LCGR extended downtime during db upgrade to 10.2.0.5

Description

The LCGR database was down on Tuesday 25.01 from 09:30 to 17:00 due to the problems encountered during the database upgrade to 10.2.0.5. (Scheduled and expected downtime was 2.5 hours).

Impact

  • All services running on the LCGR database were unavailable from 09:30 to 17:00
  • List of affected services: ALICE_DASHBOARD, ATLAS_DASHBOARD, CMS_DASHBOARD, LCG_DASHBOARD, LCG_FCR, LCG_FTS, LCG_FTS_MONITOR, LCG_FTS_T2, LCG_FTS_T2_W, LCG_FTS_W, LCG_GRIDMAP, LCG_GRIDOPS, LCG_GRIDVIEW2, LCG_LFC, LCG_OPS, LCG_SAM_PI, LCG_SAM_PORTAL, LCG_SAM_PPS, LCG_SAME, LCG_SITEMON, LCG_VOMS, LHCB_DASHBOARD

Time line of the incident

  • 25-Jan-2011 09:30 - Scheduled intervention to upgrade LCGR database to Oracle 10.2.0.5 starts as planned.
  • 25-Jan-2011 09:35 - During database shutdown, LCGR cluster goes into an "unknown" status and does not respond.
  • 25-Jan-2011 09:50 - We discovered that the issue is caused by the firewall: denial of service attack (/var/log/messages file contains following error "ip_conntrack: table full, dropping packet").
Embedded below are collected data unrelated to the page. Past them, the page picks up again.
(* ===== verification/NetworkSettings.v ===== *)
(** The pure part of [app/network_settings.py]: validation of a network change, the
    parser of [nmcli -t] output and the result document.  Time stamps are whole
    seconds. *)
From S2P Require Import Prelude PyValue PyText.

(** ** IPv4 addresses ([ipaddress] of the standard library) *)

Definition ascii_digit (c : Z) : bool := in_range 48 57 c.
Definition octet_value (s : pystr) : Z := foldl (λ n c, 10 * n + (c - 48)) 0 s.
Definition parse_octet (s : pystr) : option Z :=
  match s with
  | [] => None
  | c :: rest =>
      if negb (forallb ascii_digit s) then None
      else if (3 <? length s)%nat then None
      else if (c =? 48) && negb (bool_decide (rest = [])) then None
      else let v := octet_value s in if 255 <? v then None else Some v
  end.

(** [IPv4Address(text)] as a 32-bit number. *)
Definition parse_ipv4 (text : pystr) : option Z :=
  match split_on 46 text with
  | [a; b; c; d] =>
      a ← parse_octet a; b ← parse_octet b; c ← parse_octet c; d ← parse_octet d;
      Some (((a * 256 + b) * 256 + c) * 256 + d)
  | _ => None
  end.
(** [str(IPv4Address)]. *)
Definition octet (a : Z) (i : Z) : Z := Z.land (Z.shiftr a (8 * i)) 255.
Definition ipv4_text (a : Z) : pystr :=
  str_of_int (octet a 3) ++ [46] ++ str_of_int (octet a 2) ++ [46] ++
  str_of_int (octet a 1) ++ [46] ++ str_of_int (octet a 0).

(** [IPv4Network(f'{address}/{prefix}', strict=False)]. *)
Definition hostmask (prefix : Z) : Z := Z.ones (32 - prefix).
Definition netmask (prefix : Z) : Z := Z.lxor (Z.ones 32) (hostmask prefix).
Definition network_address (a prefix : Z) : Z := Z.land a (netmask prefix).
Definition broadcast_address (a prefix : Z) : Z := Z.lor (network_address a prefix) (hostmask prefix).
Definition in_network (b a prefix : Z) : bool :=
  (network_address a prefix <=? b) && (b <=? broadcast_address a prefix).

(** ** Validation *)

Definition MAX_SSID_BYTES : nat := 32.
Definition MIN_PSK_LENGTH : nat := 8.
Definition MAX_PSK_LENGTH : nat := 63.
Definition MAX_DNS_SERVERS : nat := 3.
Definition MIN_PREFIX := 1.
Definition MAX_PREFIX := 30.

(** [ValidationError] is a [ValueError]. *)
Definition _ipv4 (value : pyval) : res Z :=
  match value with
  | VStr s => match parse_ipv4 (strip s) with Some a => Ret a | None => Raise ValueError end
  | _ => Raise ValueError
  end.

Record static_ipv4 := { address : pystr; prefix : Z; gateway : pystr; dns : list pystr }.
Record request := { ssid : pystr; psk : pystr; manual : option static_ipv4 }.

Definition psk_length_ok (p : pystr) : bool :=
  bool_decide (p = []) || ((MIN_PSK_LENGTH <=? length p)%nat && (length p <=? MAX_PSK_LENGTH)%nat).
Definition control_char (c : Z) : bool := (c <? 32) || (c =? 127).

Definition validate_ssid (v : pyval) : res pystr :=
  match v with
  | VStr s =>
      let s := strip s in
      if bool_decide (s = []) then Raise ValueError
      else match utf8_encode s with
           | None => Raise ValueError
           | Some b =>
               if (MAX_SSID_BYTES <? length b)%nat then Raise ValueError
               else if existsb control_char s then Raise ValueError else Ret s
           end
  | _ => Raise ValueError
  end.
Definition validate_psk (v : pyval) : res pystr :=
  match v with
  | VNone => Ret []
  | VStr p => if psk_length_ok p then Ret p else Raise ValueError
  | _ => Raise ValueError
  end.

(** The loop over the DNS servers: duplicates are dropped. *)
Fixpoint dns_servers (items : list pyval) (servers : list pystr) : res (list pystr) :=
  match items with
  | [] => Ret servers
  | item :: rest =>
      match _ipv4 item with
      | Raise e => Raise e
      | Ret a =>
          let server := ipv4_text a in
          dns_servers rest (if bool_decide (server ∈ servers) then servers else servers ++ [server])
      end
  end.
Definition validate_dns (v : pyval) : res (list pystr) :=
  match v with
  | VNone => Ret []
  | VList items => if (MAX_DNS_SERVERS <? length items)%nat then Raise ValueError else dns_servers items []
  | _ => Raise ValueError
  end.
(* ===== verification/Watchdog.v ===== *)
(** [app/network_watchdog.py]: one pass per minute that starts the setup hotspot when
    the station link has been unusable for too long, and retries the station while the
    hotspot is up.  The wall clock is in seconds. *)
From S2P Require Import Prelude PyValue NetworkSettings WifiStation NetworkApply.

Definition DEFAULT_MINUTES := 10.
Definition RETRY_MINUTES := 10.
Definition RECOVERY_TIMEOUT := 30000.

Inductive outcome :=
  | DISABLED | UNCLAIMED | BUSY | HEALTHY | WAITING | HOTSPOT_STARTED | HOTSPOT_HELD
  | RECOVERED | RECOVERY_FAILED.
#[export] Instance outcome_eq_dec : EqDecision outcome.
Proof. solve_decision. Defined.

(** [threshold_minutes]: the value of the environment variable, [''] when unset. *)
Definition threshold_minutes `{UnicodeDB} (raw : pystr) : Z :=
  match int_of_str (strip raw) with
  | None => DEFAULT_MINUTES
  | Some v => if in_range 0 (24 * 60) v then v else DEFAULT_MINUTES
  end.

(** The document in [/run], which only this program writes; [{}] is [no_state]. *)
Record wd_state := {
  d_down_since : option Z;
  d_hotspot : bool;
  d_last_retry : option Z;
  d_since : option Z;
}.
Definition no_state : wd_state :=
  {| d_down_since := None; d_hotspot := false; d_last_retry := None; d_since := None |}.
#[export] Instance wd_state_eq_dec : EqDecision wd_state.
Proof. solve_decision. Defined.

Section Watchdog.
Context `{UnicodeDB} {N : Type} (h : host N).
(** Whether the state document can be written. *)
Variable save_ok : N → bool.

Record wd_world := { w_net : @net N; w_state : wd_state }.

Definition save_state (s : wd_state) (w : wd_world) : wd_world :=
  if save_ok (nm (w_net w)) then w{{w_state := s}} else w.

Definition call_hotspot (f : N → res bool * N) (n : @net N) : bool * @net N :=
  let '(x, nm') := f (nm n) in (match x with Ret b => b | Raise _ => false end, set_nm nm' n).

Definition _retry_station (fuel : nat) (ifname : pystr) (w : wd_world) : option (outcome * wd_world) :=
  let state := w_state w in
  let now := h_clock h (nm (w_net w)) in
  let n := (_text h _up_command (w_net w)).2 in
  match wait_healthy h fuel ifname [] false RECOVERY_TIMEOUT n with
  | None => None
  | Some ((true, _), n) =>
      let n := (call_hotspot (h_stop_hotspot h) n).2 in
      let w := save_state no_state (w{{w_net := n}}) in
      Some (RECOVERED, w{{w_net := write_result h STATE_APPLIED (u "the network came back; hotspot stopped") (w_net w)}})
  | Some ((false, _), n) =>
      let n := (call_hotspot (h_start_hotspot h) n).2 in
      Some (RECOVERY_FAILED, save_state (state{{d_last_retry := Some now}}) (w{{w_net := n}}))
  end.

Definition busy (doc : option result_doc) (now : Z) : bool :=
  match read_result doc now with
  | Some v => bool_decide (res_state v = STATE_APPLYING)
  | None => false
  end.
We disabled iptables. LCGR cluster is re-started and cleanly shutdown again.
  • 25-Jan-2011 10:20 - LCGR database upgrade starts.
  • 25-Jan-2011 12:30 - The upgrade process appears to hang (catupgrd.sql script usually takes about 10 min to run and it has been running for 30 min).
  • 25-Jan-2011 14:00 - LCGR standby database is prepared to be open while the problem is investigated. Upgrade process progress is very slow.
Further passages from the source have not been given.